Los espacios y momentos históricos reconocibles, como su ciudad natal de Coronel Pringles, escenario de textos como «El tilo» y «La cena», o el barrio porteño de Flores donde vivió, presente en muchísimos de sus libros, desde el título en algunos como «Las noche de Flores».
El «desierto» argentino del siglo XIX, un espacio temporal y literario importante para la narrativa nacional, es el marco histórico de obras icónicas como «Ema, la cautiva», «La liebre» y «Un episodio en la vida del pintor viajero».
En la primera página de «La liebre» (fechada en 1987) aparece Juan Manuel de Rosas haciendo abdominales. Esta escena pinta al autor, ya que une a ese personaje histórico, central en la dicotomía que desde entonces divide al país, con la actualidad.
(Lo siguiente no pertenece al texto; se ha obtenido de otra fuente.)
(* ===== verification/Coding.v ===== *)
(** * LevelDB's encodings of integers and slices ([util/coding.cc])

    A [std::string] or a [Slice] is its list of bytes; a pointer [p] with its
    [limit] is the list of the bytes between them.  The functions that parse
    a value from the front of a [Slice] and advance it are computations of
    type [Get]: they return the value, if any, and the remaining input. *)
From S2P Require Import Prelude Base128.

(** [static const bool kLittleEndian = !LEVELDB_IS_BIG_ENDIAN]. *)
Definition kLittleEndian : bool := true.

(** The value a store into an [unsigned char] keeps. *)
Definition uchar (v : Z) : Z := wrap 8 v.

(** ** Fixed-width integers *)
Definition EncodeFixed32 (value : Z) : list Z :=
  if kLittleEndian then le_bytes 4 value
  else map uchar [Z.land value 0xff; Z.land (Z.shiftr value 8) 0xff;
                  Z.land (Z.shiftr value 16) 0xff; Z.land (Z.shiftr value 24) 0xff].

Definition EncodeFixed64 (value : Z) : list Z :=
  if kLittleEndian then le_bytes 8 value
  else map uchar [Z.land value 0xff; Z.land (Z.shiftr value 8) 0xff;
                  Z.land (Z.shiftr value 16) 0xff; Z.land (Z.shiftr value 24) 0xff;
                  Z.land (Z.shiftr value 32) 0xff; Z.land (Z.shiftr value 40) 0xff;
                  Z.land (Z.shiftr value 48) 0xff; Z.land (Z.shiftr value 56) 0xff].

Definition PutFixed32 (dst : list Z) (value : Z) : list Z := dst ++ EncodeFixed32 value.
Definition PutFixed64 (dst : list Z) (value : Z) : list Z := dst ++ EncodeFixed64 value.

(** Loads of 4 and 8 bytes through a pointer; [ptr] is what is left of the
    object it points into. *)
Definition DecodeFixed32 (ptr : list Z) : outcome Z :=
  match ptr with
  | b0 :: b1 :: b2 :: b3 :: _ =>
      Ok (if kLittleEndian then of_le [b0; b1; b2; b3]
          else Z.lor (Z.lor (Z.lor b0 (wrap 32 (Z.shiftl b1 8))) (wrap 32 (Z.shiftl b2 16)))
                 (wrap 32 (Z.shiftl b3 24)))
  | _ => UB OverRead
  end.

Definition DecodeFixed64 (ptr : list Z) : outcome Z :=
  if kLittleEndian then
    if zlen ptr <? 8 then UB OverRead else Ok (of_le (take 8 ptr))
  else
    let! lo := DecodeFixed32 ptr in
    let! hi := DecodeFixed32 (drop 4 ptr) in
    Ok (Z.lor (wrap 64 (Z.shiftl hi 32)) lo).

(** ** Variable-length integers *)
Definition EncodeVarint32 (v : Z) : list Z :=
  let B := 128 in
  if v <? Z.shiftl 1 7 then [uchar v]
  else if v <? Z.shiftl 1 14 then [uchar (Z.lor v B); uchar (Z.shiftr v 7)]
  else if v <? Z.shiftl 1 21 then
    [uchar (Z.lor v B); uchar (Z.lor (Z.shiftr v 7) B); uchar (Z.shiftr v 14)]
  else if v <? Z.shiftl 1 28 then
    [uchar (Z.lor v B); uchar (Z.lor (Z.shiftr v 7) B); uchar (Z.lor (Z.shiftr v 14) B);
     uchar (Z.shiftr v 21)]
  else
    [uchar (Z.lor v B); uchar (Z.lor (Z.shiftr v 7) B); uchar (Z.lor (Z.shiftr v 14) B);
     uchar (Z.lor (Z.shiftr v 21) B); uchar (Z.shiftr v 28)].

Definition PutVarint32 (dst : list Z) (v : Z) : list Z := dst ++ EncodeVarint32 v.

(** [while (v >= B)]: ten iterations clear a 64-bit value. *)
Fixpoint varint64_loop (n : nat) (v : Z) : list Z :=
  match n with
  | O => []
  | S n' =>
      if 128 <=? v then uchar (Z.lor v 128) :: varint64_loop n' (Z.shiftr v 7) else [uchar v]
  end.
Definition EncodeVarint64 (v : Z) : list Z := varint64_loop 10 v.
Definition PutVarint64 (dst : list Z) (v : Z) : list Z := dst ++ EncodeVarint64 v.

Fixpoint varint_length_loop (n : nat) (v len : Z) : Z :=
  match n with
  | O => len
  | S n' => if 128 <=? v then varint_length_loop n' (Z.shiftr v 7) (len + 1) else len
  end.
Definition VarintLength (v : Z) : Z := varint_length_loop 10 v 1.

(** [for (shift = 0; shift <= last && p < limit; shift += 7)] with a result of
    [w] bits. *)
Fixpoint varint_ptr_loop (w last : Z) (p : list Z) (shift result : Z) : option (Z * list Z) :=
  match p with
  | [] => None
  | byte :: p' =>
      if shift <=? last then
        if negb (Z.land byte 128 =? 0) then
          varint_ptr_loop w last p' (shift + 7)
            (Z.lor result (wrap w (Z.shiftl (Z.land byte 127) shift)))
        else Some (Z.lor result (wrap w (Z.shiftl byte shift)), p')
      else None
  end.

Definition GetVarint32PtrFallback (p : list Z) : option (Z * list Z) := varint_ptr_loop 32 28 p 0 0.
Definition GetVarint32Ptr (p : list Z) : option (Z * list Z) :=
  match p with
  | result :: p' =>
      if Z.land result 128 =? 0 then Some (result, p') else GetVarint32PtrFallback p
  | [] => GetVarint32PtrFallback p
  end.
Definition GetVarint64Ptr (p : list Z) : option (Z * list Z) := varint_ptr_loop 64 63 p 0 0.

(** ** Parsing from a slice *)
Definition Get (A : Type) : Type := list Z -> option A * list Z.
Definition gret {A} (a : A) : Get A := fun input => (Some a, input).
Definition gbind {A B} (g : Get A) (k : A -> Get B) : Get B := fun input =>
  match g input with
  | (Some a, input') => k a input'
  | (None, input') => (None, input')
  end.

(** A pointer-based getter, as the function on slices uses it. *)
Definition get_ptr {A} (f : list Z -> option (A * list Z)) : Get A := fun input =>
  match f input with
  | None => (None, input)
  | Some (v, q) => (Some v, q)
  end.
Definition GetVarint32 : Get Z := get_ptr GetVarint32Ptr.
Definition GetVarint64 : Get Z := get_ptr GetVarint64Ptr.

(** The pointer-based overload. *)
Definition GetLengthPrefixedSlicePtr (p : list Z) : option (list Z * list Z) :=
  match GetVarint32Ptr p with
  | None => None
  | Some (len, p) =>
      if zlen p <? len then None else Some (take (Z.to_nat len) p, drop (Z.to_nat len) p)
  end.

Definition GetLengthPrefixedSlice : Get (list Z) :=
  gbind GetVarint32 (fun len input =>
    if len <=? zlen input then (Some (take (Z.to_nat len) input), drop (Z.to_nat len) input)
    else (None, input)).

(** The length is stored as a [uint32_t]. *)
Definition PutLengthPrefixedSlice (dst value : list Z) : list Z :=
  PutVarint32 dst (wrap 32 (zlen value)) ++ value.

Declare Scope get_scope.
Delimit Scope get_scope with get.
Notation "'parse' x <- g ; k" := (gbind g (fun x => k))
  (at level 10, x pattern, g at level 100, k at level 200) : get_scope.

(** ** What a pair of functions promises its users

    A [put] that appends an encoding and a [get] that parses it back from the
    front of any input. *)
Class Codec {A} (encode : A -> list Z) (get : Get A) (valid : A -> Prop) : Prop :=
  get_encode : forall v rest, valid v -> get (encode v ++ rest) = (Some v, rest).
(** ** What LevelDB's encodings guarantee

    The bytes written for an integer, the round trips, and what the parsers
    accept. *)
(** The wire format.  Fixed-width integers are little endian; both
    varint encoders write the base-128 form of their value, which is the one
    of the protobuf wire format, in at most five and ten bytes; [VarintLength]
    is the number of bytes written. *)
Theorem coding_wire_format v :
  0 <= v < 2 ^ 64 ->
  EncodeFixed32 v = le_bytes 4 v /\ EncodeFixed64 v = le_bytes 8 v /\
  EncodeVarint64 v = varint v /\ VarintLength v = zlen (EncodeVarint64 v) /\
  1 <= VarintLength v <= 10 /\
  (v < 2 ^ 32 -> EncodeVarint32 v = EncodeVarint64 v /\ VarintLength v <= 5).
Proof.
  intros Hv. rewrite EncodeFixed32_le, EncodeFixed64_le, EncodeVarint64_varint by done.
  rewrite VarintLength_varint by done. pose proof (varint_nonempty v). pose proof (zlen_varint v Hv).
  do 4 (split; [done|]). split; [lia|]. intros H32.
  rewrite EncodeVarint32_varint by lia. split; [done|]. apply zlen_varint32. lia.
Qed.
(* ===== verification/Crc32cProof.v ===== *)
(** * The strided CRC-32C is the bitwise one

    The reference divides bit by bit by the Castagnoli polynomial.  One step
    is linear over exclusive or, which is why a remainder can be advanced by
    table lookups and in four interleaved strides. *)
From Stdlib Require Import Btauto.
From S2P Require Import Prelude Coding CodingProof Crc32c.

(** ** The reference *)
Definition polynomial : Z := 0x82f63b78.
Definition crc_bit (c : Z) : Z := Z.lxor (Z.shiftr c 1) (if Z.odd c then polynomial else 0).
Definition steps (n : nat) (c : Z) : Z := Nat.iter n crc_bit c.
Definition crc_byte (c b : Z) : Z := steps 8 (Z.lxor c b).
Definition crc_state (l : Z) (data : list Z) : Z := fold_left crc_byte data l.
Definition crc32c (crc : Z) (data : list Z) : Z :=
  Z.lxor (crc_state (Z.lxor crc kCRC32Xor) data) kCRC32Xor.

#[local] Arguments steps : simpl never.

(** Equations between exclusive ors. *)
Ltac xor_solve := apply Z.bits_inj'; intros ? ?; rewrite ?Z.lxor_spec, ?Z.bits_0; btauto.

Lemma odd_lxor a b : Z.odd (Z.lxor a b) = xorb (Z.odd a) (Z.odd b).
Proof. rewrite <- !Z.bit0_odd. apply Z.lxor_spec. Qed.

Lemma crc_bit_lxor a b : crc_bit (Z.lxor a b) = Z.lxor (crc_bit a) (crc_bit b).
Proof.
  unfold crc_bit. rewrite odd_lxor, Z.shiftr_lxor.
  destruct (Z.odd a), (Z.odd b); cbn [xorb]; xor_solve.
Qed.

Lemma steps_lxor n a b : steps n (Z.lxor a b) = Z.lxor (steps n a) (steps n b).
Proof.
  induction n as [|n IH]; [done|]. unfold steps in *. cbn [Nat.iter nat_rect].
  change (crc_bit (Nat.iter n crc_bit (Z.lxor a b)) =
    Z.lxor (crc_bit (Nat.iter n crc_bit a)) (crc_bit (Nat.iter n crc_bit b))).
  by rewrite IH, crc_bit_lxor.
Qed.

Lemma steps_steps n k c : steps n (steps k c) = steps (n + k) c.
Proof. unfold steps. by rewrite Nat.iter_add. Qed.

Lemma steps_shiftl n c : steps n (Z.shiftl c (Z.of_nat n)) = c.
Proof.
  revert c. induction n as [|n IH]; intros c; [apply Z.shiftl_0_r|].
  rewrite <- Nat.add_1_r, <- steps_steps.
  assert (E : steps 1 (Z.shiftl c (Z.of_nat (n + 1))) = Z.shiftl c (Z.of_nat n)); [|by rewrite E].
  unfold steps. cbn [Nat.iter nat_rect]. unfold crc_bit.
  replace (Z.of_nat (n + 1)) with (Z.of_nat n + 1) by lia.
  rewrite <- Z.shiftl_shiftl by lia. rewrite <- Z.bit0_odd, Z.shiftl_spec_low by lia.
  rewrite Z.lxor_0_r, Z.shiftr_shiftl_l by lia. by rewrite Z.sub_diag, Z.shiftl_0_r.
Qed.

Definition word (c : Z) : Prop := 0 <= c < 2 ^ 32.

Lemma word_lxor a b : word a -> word b -> word (Z.lxor a b).
Proof. apply lxor_range. Qed.

Lemma word_steps_range n c : word c -> word (steps n c).
Proof.
  intros Hc. induction n as [|n IH]; [done|]. rewrite <- Nat.add_1_l, <- steps_steps.
  revert IH. generalize (steps n c). intros x Hx. unfold steps. cbn [Nat.iter nat_rect]. unfold crc_bit.
  apply word_lxor.
  - unfold word in *. rewrite shiftr_div by lia. change (2 ^ 1) with 2. euclid.
  - unfold word, polynomial. destruct (Z.odd x); lia.
Qed.

Lemma word_byte b : is_byte b -> word b.
Proof. unfold is_byte, word. lia. Qed.

(** The low byte of a number, and the rest. *)
Lemma split_byte c : c = Z.lxor (Z.land c 0xff) (Z.shiftl (Z.shiftr c 8) 8).
Proof.
  apply Z.bits_inj'. intros i Hi. rewrite Z.lxor_spec, Z.land_spec, Z.shiftl_spec by lia.
  change 0xff with (Z.ones 8). destruct (Z.ltb_spec i 8).
  - rewrite Z.ones_spec_low by lia. rewrite (Z.testbit_neg_r (Z.shiftr c 8)) by lia.
    rewrite andb_true_r. by rewrite xorb_false_r.
  - rewrite Z.ones_spec_high by lia. rewrite Z.shiftr_spec by lia.
    rewrite andb_false_r, xorb_false_l. f_equal. lia.
Qed.

Lemma steps_8 c : steps 8 c = Z.lxor (steps 8 (Z.land c 0xff)) (Z.shiftr c 8).
Proof. rewrite (split_byte c) at 1. rewrite steps_lxor. by rewrite (steps_shiftl 8). Qed.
Entre la población de ese «Desierto argentino» aparecen las historias del naturalista Clarke, el baqueano Gauna, caciques y el joven pintor Álzaga Prior: todos terminarán en un mismo espacio para resolver la aventura que lleva por título el nombre al animal por el que se desvive Clarke, en un clima que por fuera de esta historia sería inverosímil, pero que en la novela no puede suceder de otra forma.
Novelas como «El congreso de Literatura», «Varamo», «Los misterios de Rosario» y «Lugones» se pueden percibir como una veta dentro de la obra de Aira que construye una estética entre personajes de la literatura, lo surrealista y el humor. Es decir, la literatura conformando la vida misma y viceversa.
Puede ser Carlos Fuentes como personaje; un joven escritor panameño que escucha voces y escribirá el poema nacional tras recibir un billete falso («Varamo»); o un profesor de literatura, Alberto Giordano, que dictará un seminario en una ciudad apocalíptica, rodeado de personajes insólitos («Los misterios de Rosario»).
Estas tres novelas junto a «Lugones» se pueden percibir como una veta dentro de la obra de Aira que construye una estética entre personajes de la literatura, lo inverosímil, lo surrealista y el humor. La literatura conforma la vida misma y viceversa.
Aira es de esos escritores que salvan a sus lectores de vivir una vida colmada de mediocridad y de historias comunes, por eso un premio (incluso fuese el Nobel en el que tantas veces apareció mencionado como candidato) apenas será una mínimo reconocimiento para su noble tarea.